System Administrator – Advanced Data Center and AI Infrastructure
Job Description
We’re seeking a hands-on System Administrator who thrives in complex data center environments powering next-generation AI and networking platforms. The role involves deploying and maintaining bare-metal and multi-node environments running NVIDIA networking, DGX, and advanced computing systems — focusing on firmware validation infrastructure, BMC management, regression lab automation, and continuous availability of critical test platforms.
The ideal candidate brings deep Linux expertise and is comfortable solving issues at the hardware-firmware boundary such as BIOS, BMC, NIC firmware, and debug interfaces. They also have experience with infrastructure-as-code and monitoring at scale.
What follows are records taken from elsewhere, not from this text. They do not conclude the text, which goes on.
(** C32 (liveness).  The timeout bounds a call against a network that
    never answers in time: with a [timeout] [t] below 2^31 ms and no
    reply arriving within [t] ms of any of the call's [fetch] calls,
    the call rejects with the wrapped [AbortError] after exactly
    [retries + 1] calls and [(R + 1) * t + R * retryDelay] ms, with
    [R = max 0 retries]. *)
Theorem request_hung_network fuel self url o w t :
  wf_world w -> (Z.to_nat (retries o ?? DEFAULT_RETRIES) < fuel)%nat ->
  timeout o = Some t -> 0 <= t < 2 ^ 31 -> fetch_precheck (request_init o 0) = None ->
  (forall j, match reply_latency (net (w_calls w + j) (wire_of self url o)) with
             | Some lat => t <= lat
             | None => True
             end) ->
  exists w', request net fuel self url o w = (Rejected (final_error abort_error), w') /\
    w_calls w' = (w_calls w + S (Z.to_nat (retries o ?? DEFAULT_RETRIES)))%nat /\
    w_now w' = w_now w + Z.of_nat (S (Z.to_nat (retries o ?? DEFAULT_RETRIES))) * t
                       + Z.of_nat (Z.to_nat (retries o ?? DEFAULT_RETRIES))
                         * timer_delay (retryDelay o ?? DEFAULT_RETRY_DELAY).
Proof.
  intros Hwf Hf Ht Hrange Hpre Hnet.
  assert (Hd : timer_delay t = t)
    by (unfold timer_delay; rewrite to_int32_small by lia; lia).
  assert (Ha : forall j, attempt_of net (w_calls w) self url o j = (AFail abort_error, t)).
  { intros j. specialize (Hnet j). unfold attempt_of, race. rewrite Ht, Hpre. cbn [option_default].
    rewrite Hd. destruct (reply_latency _) as [lat|]; [|reflexivity].
    destruct (Z.leb_spec t lat); [reflexivity | lia]. }
  exact (request_const_failure fuel self url o w _ _ Hwf Hf Ha).
Qed.

(** C33 (liveness).  The timeout does not cover the body: when the
    first attempt's 2xx response arrives in time and its body never
    completes, the call stays pending for ever.  Its abort timer is
    already cleared (the timer table is the one the call started with)
    and no retry is made: nothing of the call is left to end it. *)
Theorem request_body_stall_hangs fuel self url o w r t :
  wf_world w -> (Z.to_nat (retries o ?? DEFAULT_RETRIES) < fuel)%nat ->
  attempt_of net (w_calls w) self url o 0 = (AResp r, t) -> resp_ok r = true ->
  body_read r = BodyStalled ->
  exists w', request net fuel self url o w = (Pending, w') /\
    w_calls w' = S (w_calls w) /\ w_timers w' = w_timers w.
Proof.
  intros Hwf Hf Ha Hok Hb.
  edestruct (request_outcome fuel self url o w) as (w' & H1 & H2 & _ & H4); [exact Hwf | exact Hf | |].
  - unfold contract_of. rewrite (contract_ok _ _ _ _ _ _ Ha Hok). unfold read_json. now rewrite Hb.
  - exists w'. repeat split; auto. lia.
Qed.
End Proofs.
You’ll join a team supporting rapid silicon bring-up and pre-production validation — where uptime and automation directly accelerate product delivery.
What You’ll Be Doing:
Deploy, configure, and maintain NVIDIA DGX, GB, and HPC systems within our data center.
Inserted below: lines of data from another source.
(* ===== verification/SubscriptionAPI.v ===== *)
(** * The server actions of [src/src/apis/subscriptionAPI.ts]

    [searchService] (lines 16-34) and [getItems] (lines 67-101) call the
    platform [fetch] directly, without the client of [fetcher.ts]: no
    timeout, no retry.  Both are written in the promise monad of
    [Async]; the request cookies of [cookies()] are an argument, and
    [BASE_URL] (from [#constants/url]) and [fetchNotiRequest] (from
    [#types/notification]), which are not under [src/], are section
    variables.  The commented-out [createItems], [patchItems] and
    [deleteItems] are not code and are not modelled. *)

From Stdlib Require Import ZArith Ascii String List Lia Bool.
From S2P Require Import Prelude.
From S2P Require Import Async.
From S2P Require Import Json.
From S2P Require Import JsonText.
From S2P Require Import Unicode.
From S2P Require Import UrlEncoding.
Import ListNotations.
Import Unicode.

Open Scope string_scope.
Open Scope Z_scope.
Open Scope gj_scope.
Open Scope async_scope.

Module SubscriptionAPI.

(** [PageRequest] of [#types/notification], as the two fields
    [getItems] reads. *)
Record PageRequest := mkPageRequest { lastId : Z; size : Z }.

Definition search_failed_message : string := "검색 요청 실패".
Definition no_session_message : string :=
  "세션이 존재하지 않습니다. 로그인 후 다시 시도해주세요.".
Definition session_expired_message : string :=
  "로그인 세션이 만료되었습니다. 다시 로그인해주세요.".
Definition items_failed_message : string := "구독 항목 불러오기 실패".

Section Actions.
Context {codec : JsonCodec}.
Variable net : nat -> WireRequest -> Reply.
Variable BASE_URL : string.
Variable fetchNotiRequest : PageRequest.

(** Lines 17-18: the search URL with its [URLSearchParams] query; the
    caller's [name] is a JavaScript string (UTF-16 code units). *)
Definition search_url (name : list Z) : string :=
  BASE_URL ++ "/api/subscriptions?" ++ params_to_string (url_search_params [(js_of_ascii "name", name)]).

Definition search_init : RequestInit :=
  mkInit (Some GET) None
         [("Content-Type", "application/json"); ("Accept", "application/json")]
         (Some CredInclude) None None.

(** [export async function searchService(name)], lines 16-34. *)
Definition searchService (name : list Z) : M Json :=
  res <- fetch net (search_url name) search_init ;;
  if negb (resp_ok res) then throw (JsError "Error" search_failed_message)
  else response_json res.

(** Lines 68-71: the paging query. *)
Definition items_query (pageRequest : PageRequest) : list (string * string) :=
  [("lastId", z_to_dec (lastId pageRequest)); ("size", z_to_dec (size pageRequest))].

Definition items_url (pageRequest : PageRequest) : string :=
  BASE_URL ++ "/api/subscriptions/user?" ++ params_to_string (items_query pageRequest).

Definition items_init (session : string) : RequestInit :=
  mkInit (Some GET) None
         [("Content-Type", "application/json"); ("cookie", "SESSION=" ++ session)]
         (Some CredInclude) None (Some "no-cache").

(** [export async function getItems(pageRequest = fetchNotiRequest)],
    lines 67-101; [cookies] is the request's cookie jar, in order. *)
Definition getItems (cookies : list (string * string)) (pageRequest : option PageRequest)
  : M Json :=
  let pageRequest := pageRequest ?? fetchNotiRequest in
  match obj_get cookies "SESSION" with
  | None => throw (JsError "Error" no_session_message)
  | Some session =>
      console_log session ;;
      res <- fetch net (items_url pageRequest) (items_init session) ;;
      if negb (resp_ok res) && (status res =? 401) then
        throw (JsError "Error" session_expired_message)
      else if negb (resp_ok res) then throw (JsError "Error" items_failed_message)
      else response_json res
  end.

(** The outcome of a request issued without a signal, given the reply. *)
Definition plain_reply (rp : Reply) : Outcome Response :=
  match rp with
  | Respond _ r => Resolved r
  | NetFail _ e => Rejected e
  | NoReply => Pending
  end.

End Actions.

(** ** Concrete environments for the witnesses *)

Definition demo_base : string := "https://api.guttok.example".
Definition demo_page : PageRequest := mkPageRequest 0 10.
Definition w0 : World := mkWorld 0 0 [] 0 [].
Definition net_list (n : nat) (wr : WireRequest) : Reply := Respond 25 (mkResponse 200 "[]" (BodyDone 5)).
Definition net_401 (n : nat) (wr : WireRequest) : Reply := Respond 25 (mkResponse 401 "" (BodyDone 0)).
Definition net_silent (n : nat) (wr : WireRequest) : Reply := NoReply.

Section Proofs.
Context {codec : JsonCodec}.
Variable net : nat -> WireRequest -> Reply.
Variable BASE_URL : string.
Variable fetchNotiRequest : PageRequest.

(** [fetch] with no signal settles as the network replies. *)
Lemma fetch_unsignalled url init w :
  ri_signal init = None -> fetch_precheck init = None ->
  exists w1, fetch net url init w = (plain_reply (net (w_calls w) (to_wire url init)), w1) /\
    w_calls w1 = S (w_calls w) /\ w_log w1 = (w_log w ++ [EvFetch url init])%list /\
    w_timers w1 = w_timers w.
Proof.
  intros Hs Hp. unfold fetch, signal_timer. rewrite Hs, Hp.
  destruct (net (w_calls w) (to_wire url init)); simpl; eexists; repeat split.
Qed.

(** A URL built as [prefix ++ "?" ++ params] splits back at its first
    [?] when the prefix has none. *)
Lemma url_query_split prefix l :
  has_byte "?"%char prefix = false ->
  split_first "?"%char (prefix ++ "?" ++ params_to_string l) = Some (prefix, params_to_string l).
Proof. intros H. now apply split_first_app. Qed.

Lemma has_byte_q_suffix (base suffix : string) :
  has_byte "?"%char base = false -> has_byte "?"%char suffix = false -> has_byte "?"%char (base ++ suffix) = false.
Proof. intros H1 H2. now rewrite has_byte_app, H1, H2. Qed.

(** C14 (roundtrip).  The server, splitting the search URL at its first
    [?] and parsing the query, reads back exactly one parameter [name]:
    no value can add or split a parameter.  Decoding its value as UTF-8
    and re-encoding it as UTF-16 gives [name.toWellFormed()], which is
    [name] itself when every surrogate of [name] is paired; a lone
    surrogate reaches the server as U+FFFD. *)
Theorem search_query_roundtrip name :
  has_byte "?"%char BASE_URL = false -> units_ok name ->
  exists q v, split_first "?"%char (search_url BASE_URL name) = Some (BASE_URL ++ "/api/subscriptions", q) /\
    parse_query q = [("name", v)] /\
    option_map utf16_encode (utf8_decode (string_bytes v)) = Some (to_well_formed name) /\
    (well_formed name = true -> to_well_formed name = name).
Proof.
  intros H Hu. exists (params_to_string (url_search_params [(js_of_ascii "name", name)])), (utf8 name).
  split; [|split; [apply parse_query_params | split; [now rewrite utf8_roundtrip | now apply to_well_formed_id]]].
  unfold search_url.
  replace ("/api/subscriptions?" ++ params_to_string (url_search_params [(js_of_ascii "name", name)]))
    with ("/api/subscriptions" ++ "?" ++ params_to_string (url_search_params [(js_of_ascii "name", name)]))
    by reflexivity.
  rewrite <- str_app_assoc. apply url_query_split. now apply has_byte_q_suffix.
Qed.

(** A lone surrogate and U+FFFD give the same search URL: the server
    cannot tell the two names apart. *)
Lemma lone_surrogate_same_query : search_url BASE_URL [0xD800] = search_url BASE_URL [0xFFFD].
Proof. reflexivity. Qed.

(** C15 (functional).  [searchService] makes one [fetch] call and
    settles as the reply says: a 2xx body is read and decoded (a
    failed read rejects, a stalled one never settles), another status
    rejects with "검색 요청 실패", a transport error is passed on, and a
    reply that never comes leaves the action pending (no timeout). *)
Theorem searchService_outcome name w :
  exists w', searchService net BASE_URL name w =
    (match plain_reply (net (w_calls w) (to_wire (search_url BASE_URL name) search_init)) with
     | Resolved r => if resp_ok r then read_json r
                     else Rejected (JsError "Error" search_failed_message)
     | Rejected e => Rejected e
     | Pending => Pending
     end, w') /\ w_calls w' = S (w_calls w).
Proof.
  destruct (fetch_unsignalled (search_url BASE_URL name) search_init w eq_refl eq_refl)
    as (w1 & Hf & Hc & _).
  unfold searchService, bind. rewrite Hf.
  destruct (net (w_calls w) _) as [lat r|lat e|]; simpl; [destruct (resp_ok r)|..];
    eexists; (split; [reflexivity | assumption]).
Qed.

(** C16 (error).  Without a [SESSION] cookie [getItems] rejects with the
    no-session message before any effect: no log line, no [fetch]. *)
Theorem getItems_no_session cookies p w :
  obj_get cookies "SESSION" = None ->
  getItems net BASE_URL fetchNotiRequest cookies p w = (Rejected (JsError "Error" no_session_message), w).
Proof. intros H. unfold getItems. now rewrite H. Qed.

(** C17 (functional).  With a session cookie [getItems] makes one
    [fetch] call and settles as the reply says: a 2xx body is read and
    decoded as [response.json()] does,
    401 rejects with the expired-session message, any other status with
    the load-failure message, a transport error is passed on, and a
    reply that never comes leaves it pending. *)
Theorem getItems_outcome cookies p session w :
  obj_get cookies "SESSION" = Some session ->
  exists w', getItems net BASE_URL fetchNotiRequest cookies p w =
    (match plain_reply (net (w_calls w) (to_wire (items_url BASE_URL (p ?? fetchNotiRequest))
                                                   (items_init session))) with
     | Resolved r =>
         if resp_ok r then read_json r
         else if status r =? 401 then Rejected (JsError "Error" session_expired_message)
         else Rejected (JsError "Error" items_failed_message)
     | Rejected e => Rejected e
     | Pending => Pending
     end, w') /\ w_calls w' = S (w_calls w).
Proof.
  intros Hs. unfold getItems. rewrite Hs.
  destruct (fetch_unsignalled (items_url BASE_URL (p ?? fetchNotiRequest)) (items_init session)
              (emit (EvConsole session) w) eq_refl eq_refl) as (w1 & Hf & Hc & _).
  unfold bind, console_log. rewrite Hf.
  destruct (net _ _) as [lat r|lat e|]; simpl; [destruct (resp_ok r), (status r =? 401)|..];
    eexists; (split; [reflexivity | assumption]).
Qed.

(** C18 (safety).  With a session cookie, the first effect of [getItems]
    writes the session token to the server log, then the request is
    sent: the secret is logged on every call. *)
Theorem getItems_logs_session cookies p session w :
  obj_get cookies "SESSION" = Some session ->
  exists out w', getItems net BASE_URL fetchNotiRequest cookies p w = (out, w') /\
    w_log w' = (w_log w ++ [EvConsole session;
                            EvFetch (items_url BASE_URL (p ?? fetchNotiRequest)) (items_init session)])%list.
Proof.
  intros Hs. unfold getItems. rewrite Hs.
  destruct (fetch_unsignalled (items_url BASE_URL (p ?? fetchNotiRequest)) (items_init session)
              (emit (EvConsole session) w) eq_refl eq_refl) as (w1 & Hf & _ & Hl & _).
  unfold bind, console_log. rewrite Hf. simpl in Hl. rewrite <- app_assoc in Hl.
  destruct (net _ _) as [lat r|lat e|]; simpl; [destruct (resp_ok r), (status r =? 401)|..];
    do 2 eexists; (split; [reflexivity | assumption]).
Qed.


(** C20 (roundtrip).  The paging query reads back as [lastId] and
    [size], the decimal strings of the page request. *)
Theorem items_query_roundtrip p :
  has_byte "?"%char BASE_URL = false ->
  exists q, split_first "?"%char (items_url BASE_URL p) = Some (BASE_URL ++ "/api/subscriptions/user", q) /\
    parse_query q = [("lastId", z_to_dec (lastId p)); ("size", z_to_dec (size p))].
Proof.
  intros H. exists (params_to_string (items_query p)). split; [|apply parse_query_params].
  unfold items_url. replace ("/api/subscriptions/user?" ++ params_to_string (items_query p))
    with ("/api/subscriptions/user" ++ "?" ++ params_to_string (items_query p)) by reflexivity.
  rewrite <- str_app_assoc. apply url_query_split. now apply has_byte_q_suffix.
Qed.

End Proofs.

(** ** Witnesses *)

(** The name "넷플릭스 & co" followed by a lone high surrogate. *)
Lemma search_query_roundtrip_witness :
  let name := [0xB137; 0xD50C; 0xB9AD; 0xC2A4; 0x20; 0x26; 0x20; 0x63; 0x6F; 0xD800] in
  exists q v, split_first "?"%char (search_url demo_base name) =
              Some (demo_base ++ "/api/subscriptions", q) /\ parse_query q = [("name", v)] /\
    option_map utf16_encode (utf8_decode (string_bytes v)) = Some (to_well_formed name) /\
    (well_formed name = true -> to_well_formed name = name).
Proof.
  intros name. apply (search_query_roundtrip demo_base name); [reflexivity|].
  unfold units_ok, name. repeat constructor; lia.
Defined.

Lemma searchService_outcome_witness :
  exists w', @searchService JsonText.js_json net_silent demo_base (js_of_ascii "netflix") w0 = (Pending, w') /\
    w_calls w' = S (w_calls w0).
Proof. apply (@searchService_outcome JsonText.js_json net_silent demo_base (js_of_ascii "netflix") w0). Defined.

Lemma getItems_no_session_witness :
  @getItems JsonText.js_json net_list demo_base demo_page [("theme", "dark")] None w0 =
  (Rejected (JsError "Error" no_session_message), w0).
Proof. apply (@getItems_no_session JsonText.js_json net_list demo_base demo_page [("theme", "dark")] None w0). reflexivity. Defined.

Lemma getItems_outcome_witness :
  exists w', @getItems JsonText.js_json net_401 demo_base demo_page [("SESSION", "abc")] None w0 =
    (Rejected (JsError "Error" session_expired_message), w') /\ w_calls w' = S (w_calls w0).
Proof. apply (@getItems_outcome JsonText.js_json net_401 demo_base demo_page [("SESSION", "abc")] None "abc" w0). reflexivity. Defined.

Lemma getItems_logs_session_witness :
  exists out w', @getItems JsonText.js_json net_list demo_base demo_page [("SESSION", "abc")] None w0 = (out, w') /\
    w_log w' = (w_log w0 ++ [EvConsole "abc"; EvFetch (items_url demo_base (None ?? demo_page)) (items_init "abc")])%list.
Proof. apply (@getItems_logs_session JsonText.js_json net_list demo_base demo_page [("SESSION", "abc")] None "abc" w0). reflexivity. Defined.


Lemma items_query_roundtrip_witness :
  exists q, split_first "?"%char (items_url demo_base demo_page) = Some (demo_base ++ "/api/subscriptions/user", q) /\
    parse_query q = [("lastId", z_to_dec (lastId demo_page)); ("size", z_to_dec (size demo_page))].
Proof. apply (items_query_roundtrip demo_base demo_page). reflexivity. Defined.

End SubscriptionAPI.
Monitor and ensure system health through preventive maintenance, upgrades, patching, and resolving issues in both physical and virtual environments.
Implement and update automation for efficient AI and HPC administration via Bash and Python scripting.
Lead integration, onboarding, and optimization for new hardware and edge technologies alongside cross-functional teams.
Provide technical support and collaborate to enable rapid deployment and system bring-up of new technologies.
What We Need to See:
Practical electronics or software engineering diploma, or system administrator certificates (any), or equivalent hands-on experience.
Minimum 3+ years' experience as a System Administrator handling large-scale data center, HPC, or AI infrastructure deployments.
Proven background in Linux server environments and hands-on experience with platforms such as NVIDIA DGX and GB, or HPC clusters.
Solid grasp of system architecture, networking fundamentals, and enterprise storage operations.
Clear experience in automating system administration tasks and improving workflows for AI and HPC infrastructure.
Ways to Stand Out from the Crowd:
Extensive experience with cluster management, platform monitoring, and best practices in high-performance and GPU-accelerated environments.
Certifications in system administration, Linux, or enterprise HPC/AI infrastructure.
Practical experience with rack installation, high-density physical infrastructure, and scalable solutions for demanding workloads.
Proven troubleshooting skills and ability to collaborate across large-scale technical environments.